Главный режиссер челнинского театра «Мастеровые» Георгий Цнобиладзе
Экс-главный режиссер челнинского театра «Мастеровые» Георгий Цнобиладзе

РЕПЕРТУАР В МАЛЕНЬКОМ ГОРОДЕ ДОЛЖЕН БЫТЬ БОЛЕЕ ПОДВИЖНЫМ

— Цнобиладзе говорил, что у него было желание, чтобы театр играл не 3 спектакля в год, а 6 - 10. Как вы оцениваете возможности «Мастеровых» в этом плане?

— 4 - 5 спектаклей в год, то есть в квартал по спектаклю — это возможно. Это нормальный творческий процесс, когда в течение трех месяцев гармонично подготавливается одна премьера. Но всегда встает вопрос финансов, ведь город не спонсирует, министерство тоже не очень помогает, театр вынужден за свой счет все делать. И мы становимся заложниками этой ситуации.

Если бы я был худруком, я бы старался до 4 - 5 премьер в год доводить. Две премьеры — это мало для театра такого уровня. Город все-таки небольшой, каждый новый спектакль быстро просматривается людьми, поэтому репертуар должен быть более подвижным. Театральных людей мало — ну 10 процентов от общей массы. Остальные же не ходят в театр и не пойдут никогда. Вот это тоже важный момент. Нужно провоцировать всех ходить в театр. Конечно, 6 - 10 — это перебор. На это никаких творческих сил не хватит. Ну и опять же где взять те пресловутые финансы?!

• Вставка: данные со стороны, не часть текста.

(* ===== verification/CLib.v ===== *)
(** * The C library functions the sources use

    String searching, character classes and number parsing, as the C standard
    defines them in the "C" locale, with the lemmas the components share. *)

From S2P Require Import Prelude.

(** ** Searching *)

(** [strchr(s, c)] as the index of the first [c]; [None] for NULL. *)
Fixpoint strchr (s : cstr) (c : ascii) : option nat :=
  match s with
  | [] => None
  | x :: r => if ceqb x c then Some 0 else S <$> strchr r c
  end.

(** [strrchr(s, c)]: the last one. *)
Fixpoint strrchr (s : cstr) (c : ascii) : option nat :=
  match s with
  | [] => None
  | x :: r =>
      match strrchr r c with
      | Some i => Some (S i)
      | None => if ceqb x c then Some 0 else None
      end
  end.

(** [strncmp(a, b, n) == 0]. *)
Fixpoint strncmp0 (a b : cstr) (n : nat) : bool :=
  match n with
  | 0 => true
  | S n =>
      match a, b with
      | [], [] => true
      | x :: a, y :: b => ceqb x y && strncmp0 a b n
      | _, _ => false
      end
  end.

(** [strstr(hay, needle)]. *)
Fixpoint strstr (hay needle : cstr) : option nat :=
  if strncmp0 needle hay (length needle) then Some 0
  else match hay with
       | [] => None
       | _ :: r => S <$> strstr r needle
       end.

(** [strcspn(s, reject)]. *)
Fixpoint strcspn (s reject : cstr) : nat :=
  match s with
  | [] => 0
  | x :: r => if bool_decide (x ∈ reject) then 0 else S (strcspn r reject)
  end.

(** ** Characters *)

Definition code (c : ascii) : Z := Z.of_N (N_of_ascii c).

Definition isdigit (c : ascii) : bool := (48 <=? code c)%Z && (code c <=? 57)%Z.

(** space, \t, \n, \v, \f, \r *)
Definition isspace (c : ascii) : bool :=
  (code c =? 32)%Z || ((9 <=? code c)%Z && (code c <=? 13)%Z).

(** ** Numbers *)

(** The value of a digit in any base up to 16. *)
Definition digit_val (c : ascii) : option Z :=
  let n := code c in
  if (48 <=? n)%Z && (n <=? 57)%Z then Some (n - 48)%Z
  else if (97 <=? n)%Z && (n <=? 102)%Z then Some (n - 87)%Z
  else if (65 <=? n)%Z && (n <=? 70)%Z then Some (n - 55)%Z
  else None.

(** The digits at the head of [s]: their value after [acc] and how many. *)
Fixpoint scan_digits (base acc : Z) (s : cstr) : Z * nat :=
  match s with
  | [] => (acc, 0)
  | c :: r =>
      match digit_val c with
      | Some d =>
          if (d <? base)%Z then
            let '(v, n) := scan_digits base (acc * base + d) r in (v, S n)
          else (acc, 0)
      | None => (acc, 0)
      end
  end.

Fixpoint skip_spaces (s : cstr) : nat :=
  match s with
  | c :: r => if isspace c then S (skip_spaces r) else 0
  | [] => 0
  end.

(** The optional sign: is it a minus, and how many characters. *)
Definition scan_sign (s : cstr) : bool * nat :=
  match s with
  | c :: _ => if ceqb c "-" then (true, 1) else if ceqb c "+" then (false, 1) else (false, 0)
  | [] => (false, 0)
  end.

(** Base 16 accepts a "0x" prefix when a digit follows it. *)
Definition hex_prefix (base : Z) (s : cstr) : nat :=
  match s with
  | a :: x :: d :: _ =>
      if (base =? 16)%Z && ceqb a "0" && (ceqb x "x" || ceqb x "X")
         && match digit_val d with Some _ => true | None => false end
      then 2 else 0
  | _ => 0
  end.

(** The common part of [strtol] and [strtoul]: the sign, the unbounded
    magnitude, and the index where parsing stops ([0] when there is no
    number). *)
Definition strto (base : Z) (s : cstr) : bool * Z * nat :=
  let n1 := skip_spaces s in
  let s1 := drop n1 s in
  let '(neg, n2) := scan_sign s1 in
  let s2 := drop n2 s1 in
  let n3 := hex_prefix base s2 in
  let '(v, n4) := scan_digits base 0 (drop n3 s2) in
  if decide (n4 = 0) then (false, 0%Z, 0) else (neg, v, n1 + n2 + n3 + n4).

Definition ULONG_MAX : Z := (2 ^ 64 - 1)%Z.
Definition LONG_MAX : Z := (2 ^ 63 - 1)%Z.
Definition LONG_MIN : Z := (- 2 ^ 63)%Z.

(** [strtoul]: out of range gives ULONG_MAX; a minus sign negates modulo 2^64. *)
Definition strtoul (base : Z) (s : cstr) : Z * nat :=
  let '(neg, v, n) := strto base s in
  (if (ULONG_MAX <? v)%Z then ULONG_MAX
   else if neg then ((- v) mod 2 ^ 64)%Z else v, n).

(** [strtol]: clamps. *)
Definition strtol (base : Z) (s : cstr) : Z * nat :=
  let '(neg, v, n) := strto base s in
  let v := if neg then (- v)%Z else v in
  (Z.max LONG_MIN (Z.min LONG_MAX v), n).

(** [atoi(s)] is [(int) strtol(s, NULL, 10)]. *)
Definition atoi (s : cstr) : Z := s32 (strtol 10 s).1.

(** ** Lemmas *)

Lemma strchr_None s c : strchr s c = None ↔ c ∉ s.
Proof.
  induction s as [|x s IH]; simpl; [set_solver|].
  destruct (ceqb x c) eqn:E; btest; [set_solver|].
  rewrite fmap_None, IH. set_solver.
Qed.

Lemma strchr_Some s c i :
  strchr s c = Some i ↔ ∃ a b, s = a ++ c :: b ∧ c ∉ a ∧ i = length a.
Proof.
  revert i. induction s as [|x s IH]; simpl; intros i.
  - split; [done|]. by intros ([] & ? & ? & _).
  - destruct (ceqb x c) eqn:E; btest.
    + subst. split.
      * intros [= <-]. exists [], s. set_solver.
      * intros ([|y a] & b & Hs & Hc & ->); simplify_eq/=; [done|set_solver].
    + rewrite fmap_Some. split.
      * intros (j & (a & b & -> & ? & ->)%IH & ->). exists (x :: a), b. set_solver.
      * intros ([|y a] & b & Hs & Hc & ->); simplify_eq/=.
        exists (length a). split; [|done]. apply IH. exists a, b. set_solver.
Qed.

Lemma strrchr_None s c : strrchr s c = None ↔ c ∉ s.
Proof.
  induction s as [|x s IH]; simpl; [set_solver|].
  destruct (strrchr s c) eqn:E.
  - split; [done|]. intros Hn. exfalso. assert (Some n = None) as [=].
    apply IH. set_solver.
  - destruct (ceqb x c) eqn:E'; btest; set_solver.
Qed.

Lemma strrchr_Some s c i :
  strrchr s c = Some i ↔ ∃ a b, s = a ++ c :: b ∧ c ∉ b ∧ i = length a.
Proof.
  revert i. induction s as [|x s IH]; simpl; intros i.
  - split; [done|]. by intros ([] & ? & ? & _).
  - destruct (strrchr s c) as [j|] eqn:E.
    + split.
      * intros [= <-]. destruct (proj1 (IH j) eq_refl) as (a & b & -> & ? & ->).
        exists (x :: a), b. done.
      * intros ([|y a] & b & Hs & Hc & ->); simplify_eq/=.
        -- apply strrchr_None in Hc. congruence.
        -- assert (Some j = Some (length a)) as [= ->]; [|done].
           apply IH. eauto.
    + apply strrchr_None in E. destruct (ceqb x c) eqn:E'; btest.
      * subst. split.
        -- intros [= <-]. exists [], s. done.
        -- intros ([|y a] & b & Hs & Hc & ->); simplify_eq/=; [done|set_solver].
      * split; [done|]. intros ([|y a] & b & Hs & Hc & ->); simplify_eq/=; set_solver.
Qed.

Lemma strrchr_lt s c i : strrchr s c = Some i → i < length s.
Proof. intros (a & b & -> & ? & ->)%strrchr_Some. rewrite length_app. simpl. lia. Qed.

Lemma strchr_lt s c i : strchr s c = Some i → i < length s.
Proof. intros (a & b & -> & ? & ->)%strchr_Some. rewrite length_app. simpl. lia. Qed.

Lemma strncmp0_prefix a b : strncmp0 a b (length a) = true ↔ a `prefix_of` b.
Proof.
  revert b. induction a as [|x a IH]; intros [|y b]; simpl.
  - split; [intros _; apply prefix_nil|done].
  - split; [intros _; apply prefix_nil|done].
  - split; [done|]. intros [k Hk]. done.
  - rewrite andb_true_iff, ceqb_true, IH. split.
    + intros [-> H]. by apply prefix_cons.
    + intros H. split; [by eapply prefix_cons_inv_1|by eapply prefix_cons_inv_2].
Qed.

Lemma strncmp0_sym a b n : strncmp0 a b n = strncmp0 b a n.
Proof.
  revert a b. induction n as [|n IH]; intros [|x a] [|y b]; simpl; try done.
  rewrite IH. f_equal. unfold ceqb. by apply bool_decide_ext.
Qed.

Lemma strstr_Some_app s n i :
  strstr s n = Some i → ∃ a b, s = a ++ n ++ b ∧ i = length a.
Proof.
  revert i. induction s as [|x s IH]; simpl; intros i.
  - destruct (strncmp0 n [] _) eqn:E; [|done]. intros [= <-].
    apply strncmp0_prefix in E as [k Hk]. by exists [], k.
  - destruct (strncmp0 n (x :: s) _) eqn:E.
    + intros [= <-]. apply strncmp0_prefix in E as [k Hk]. by exists [], k.
    + rewrite fmap_Some. intros (j & (a & b & -> & ->)%IH & ->).
      by exists (x :: a), b.
Qed.

Lemma strstr_None s n : strstr s n = None ↔ ∀ a b, s ≠ a ++ n ++ b.
Proof.
  induction s as [|x s IH]; simpl.
  - destruct (strncmp0 n [] _) eqn:E.
    + split; [done|]. intros H. apply strncmp0_prefix in E as [k Hk].
      by destruct (H [] k).
    + split; [|done]. intros _ a b Heq. symmetry in Heq.
      apply app_nil in Heq as [-> Heq]. apply app_nil in Heq as [-> ->]. done.
  - destruct (strncmp0 n (x :: s) _) eqn:E.
    + split; [done|]. intros H. apply strncmp0_prefix in E as [k Hk].
      by destruct (H [] k).
    + rewrite fmap_None, IH. split.
      * intros H [|y a] b Heq; simplify_eq/=; [|by eapply H].
        assert (strncmp0 n (x :: s) (length n) = true); [|congruence].
        apply strncmp0_prefix. by exists b.
      * intros H a b ->. by apply (H (x :: a) b).
Qed.

Lemma strstr_first s n i a b :
  strstr s n = Some i → s = a ++ n ++ b → i ≤ length a.
Proof.
  revert i a. induction s as [|x s IH]; simpl; intros i a.
  - destruct (strncmp0 n [] _); [|done]. intros [= <-] _. lia.
  - destruct (strncmp0 n (x :: s) _) eqn:E.
    + intros [= <-] _. lia.
    + rewrite fmap_Some. intros (j & Hj & ->) Heq.
      destruct a as [|y a]; simplify_eq/=.
      * assert (strncmp0 n (x :: s) (length n) = true); [|congruence].
        apply strncmp0_prefix. by exists b.
      * apply le_n_S. by eapply IH.
Qed.

(** [x] is nowhere in [s]. *)
Definition absent (x s : cstr) : Prop := ∀ a b, s ≠ a ++ x ++ b.

(** The first [x] in [a ++ x ++ b] is the one behind [a]. *)
Definition leftmost (x a b : cstr) : Prop := ∀ a' b', a ++ x ++ b = a' ++ x ++ b' → length a ≤ length a'.

Lemma strstr_absent s x : strstr s x = None ↔ absent x s.
Proof. apply strstr_None. Qed.

Lemma strstr_leftmost s x i : strstr s x = Some i → ∃ a b, s = a ++ x ++ b ∧ i = length a ∧ leftmost x a b.
Proof.
  intros E. pose proof E as (a & b & -> & ->)%strstr_Some_app. exists a, b. split_and!; [done..|].
  intros a' b'. by apply strstr_first.
Qed.

Lemma strcspn_le s r : strcspn s r ≤ length s.
Proof. induction s; simpl; [done|]. case_bool_decide; lia. Qed.

Lemma strcspn_take s r : Forall (λ c, c ∉ r) (take (strcspn s r) s).
Proof. induction s; simpl; [done|]. case_bool_decide; simpl; auto. Qed.

Lemma strcspn_stop s r c :
  s !! strcspn s r = Some c → c ∈ r.
Proof. induction s as [|x s IH]; simpl; [done|]. case_bool_decide; [|done]. naive_solver. Qed.

Lemma code_range c : (0 ≤ code c < 256)%Z.
Proof. unfold code. pose proof (N_ascii_bounded c). lia. Qed.

(** ** Printing decimal numbers *)

Definition dec_digit (d : Z) : ascii := ascii_of_N (Z.to_N (48 + d)).

Fixpoint dec_aux (fuel : nat) (n : Z) (acc : cstr) : cstr :=
  match fuel with
  | 0 => acc
  | S fuel =>
      let acc := dec_digit (n mod 10) :: acc in
      if (n / 10 =? 0)%Z then acc else dec_aux fuel (n / 10) acc
  end.

(** [%d] for numbers below 10^20. *)
Definition dec (n : Z) : cstr := dec_aux 20 n [].

Lemma dec_digit_spec d :
  (0 ≤ d < 10)%Z →
  digit_val (dec_digit d) = Some d ∧ isdigit (dec_digit d) = true ∧ isspace (dec_digit d) = false ∧
  ceqb (dec_digit d) "-" = false ∧ ceqb (dec_digit d) "+" = false.
Proof.
  intros Hd. assert (d = 0 ∨ d = 1 ∨ d = 2 ∨ d = 3 ∨ d = 4 ∨ d = 5 ∨ d = 6 ∨ d = 7 ∨ d = 8 ∨ d = 9)%Z
    as H by lia. destruct_or!; subst d; by split_and!.
Qed.

(** Digits in a row, and what scanning them does. *)
Lemma dec_aux_spec fuel n acc :
  (0 ≤ n < 10 ^ Z.of_nat fuel)%Z → 0 < fuel →
  ∃ ds, dec_aux fuel n acc = ds ++ acc ∧ ds ≠ [] ∧
    Forall (λ c, ∃ d, (0 ≤ d < 10)%Z ∧ c = dec_digit d) ds ∧
    ∀ a rest, scan_digits 10 a (ds ++ rest) =
      let '(v, k) := scan_digits 10 (a * 10 ^ Z.of_nat (length ds) + n) rest in (v, length ds + k).
Proof.
  revert n acc. induction fuel as [|fuel IH]; intros n acc Hn Hf; [lia|]. cbn [dec_aux].
  pose proof (Z.mod_pos_bound n 10 ltac:(lia)) as Hm.
  destruct (dec_digit_spec (n mod 10) Hm) as (Dv & _).
  assert (∀ a rest, scan_digits 10 a (dec_digit (n mod 10) :: rest) =
    let '(v, k) := scan_digits 10 (a * 10 + n mod 10) rest in (v, S k)) as Hone.
  { intros a rest. simpl. rewrite Dv. by rewrite (proj2 (Z.ltb_lt _ _)) by lia. }
  destruct (Z.eqb_spec (n / 10) 0) as [Hz|Hz].
  - exists [dec_digit (n mod 10)]. split; [done|]. split; [done|]. split; [apply Forall_singleton; eauto|].
    intros a rest. cbn [app]. rewrite Hone. cbn [length].
    replace (a * 10 + n mod 10)%Z with (a * 10 ^ Z.of_nat 1 + n)%Z
      by (change (10 ^ Z.of_nat 1)%Z with 10%Z; Z.to_euclidean_division_equations; lia).
    by destruct (scan_digits _ _ rest).
  - assert (0 < n / 10 < 10 ^ Z.of_nat fuel)%Z as Hq.
    { rewrite Nat2Z.inj_succ, Z.pow_succ_r in Hn by lia.
      Z.to_euclidean_division_equations. lia. }
    destruct fuel as [|fuel]; [simpl in Hq; lia|].
    destruct (IH (n / 10)%Z (dec_digit (n mod 10) :: acc)) as (ds & E & Hne & Hds & Hs); [lia..|].
    exists (ds ++ [dec_digit (n mod 10)]). rewrite <- app_assoc. split; [done|].
    split; [by destruct ds|]. split; [apply Forall_app; split; [done|apply Forall_singleton; eauto]|].
    intros a rest. rewrite <- app_assoc, Hs. cbn [app]. rewrite Hone, length_app. cbn [length].
    replace ((a * 10 ^ Z.of_nat (length ds) + n / 10) * 10 + n mod 10)%Z
      with (a * 10 ^ Z.of_nat (length ds + 1) + n)%Z.
    { destruct (scan_digits _ _ rest). f_equal. lia. }
    rewrite Nat2Z.inj_add, Z.pow_add_r by lia.
    pose proof (Z.div_mod n 10 ltac:(lia)). change (10 ^ Z.of_nat 1)%Z with 10%Z. nia.
Qed.

(** A text in which no digit comes first. *)
Definition no_digit (s : cstr) : Prop := match s with c :: _ => digit_val c = None | [] => True end.

Lemma strtol_dec n rest :
  (0 ≤ n < 10 ^ 18)%Z → no_digit rest → strtol 10 (dec n ++ rest) = (n, length (dec n)).
Proof.
  intros Hn Hr. unfold dec. destruct (dec_aux_spec 20 n []) as (ds & E & Hne & Hds & Hs); [lia..|].
  rewrite app_nil_r in E. rewrite E. unfold strtol, strto.
  destruct ds as [|c ds]; [done|]. inversion_clear Hds as [|?? (d & Hd & ->) _].
  destruct (dec_digit_spec d Hd) as (_ & _ & Sp & Mi & Pl).
  cbn [app skip_spaces]. rewrite Sp. cbn [drop scan_sign]. rewrite Mi, Pl. cbn [drop].
  assert (∀ s, hex_prefix 10 s = 0) as ->.
  { intros [|? [|? [|? ?]]]; done. }
  cbn [drop]. change (dec_digit d :: ds ++ rest) with ((dec_digit d :: ds) ++ rest).
  rewrite Hs. assert (∀ v, scan_digits 10 v rest = (v, 0)) as ->.
  { intros v. destruct rest as [|r rest]; [done|]. unfold no_digit in Hr.
    cbn [scan_digits]. by rewrite Hr. }
  rewrite Z.mul_0_l, Z.add_0_l, Nat.add_0_r. cbn [length decide decide_rel].
  rewrite (decide_False (P := S (length ds) = 0)) by done.
  unfold LONG_MIN, LONG_MAX. f_equal; lia.
Qed.

Lemma dec_aux_length fuel n acc : length (dec_aux fuel n acc) ≤ fuel + length acc.
Proof.
  revert n acc. induction fuel as [|fuel IH]; intros n acc; cbn [dec_aux]; [done|].
  destruct (_ =? _)%Z; [cbn [length]; lia|]. rewrite IH. cbn [length]. lia.
Qed.

Lemma dec_digits n : (0 ≤ n < 10 ^ 18)%Z → dec n ≠ [] ∧ Forall (λ c, isdigit c = true) (dec n).
Proof.
  intros Hn. unfold dec. destruct (dec_aux_spec 20 n []) as (ds & E & Hne & Hds & Hs); [lia..|].
  rewrite app_nil_r in E. rewrite E. split; [done|]. eapply Forall_impl; [exact Hds|].
  intros c (d & Hd & ->). by apply dec_digit_spec.
Qed.

Lemma atoi_dec n rest : (0 ≤ n < 2 ^ 31)%Z → no_digit rest → atoi (dec n ++ rest) = n.
Proof. intros Hn Hr. unfold atoi. rewrite strtol_dec by (done || lia). apply s32_id. lia. Qed.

Хотя современные режиссеры все больше и больше прибегают к таким вариантам бедного театра, который не требует ни затрат, ни сценографии. Играют в своих костюмах. Если Гоша говорил о таких вещах, то два-три спектакля в репертуаре должны быть именно такие, направленные только на молодежь. Когда, например, приходят подростки и с ними затевается разговор о их становлении в наше непонятное время. Поэтому надо этих ребят, которые сейчас учатся в 9-м классе, сюда приводить чуть ли не за руку. Надо создавать социальные проекты. В БДТ в Питере есть Борис Павлович — молодой режиссер. Он придумал социальный проект — читает в школах лекции для старшеклассников о том, как смотреть современные спектакли. Подросткам рассказывают, как нужно приходить в театр, как смотреть, что вычленять. Особенно сложно с современной драматургией. Никто этому не учит. Нужен человек от театра. И это задача театра — прививать, научать. И в «Мастеровых», мне кажется, о таких вещах тоже нужно думать.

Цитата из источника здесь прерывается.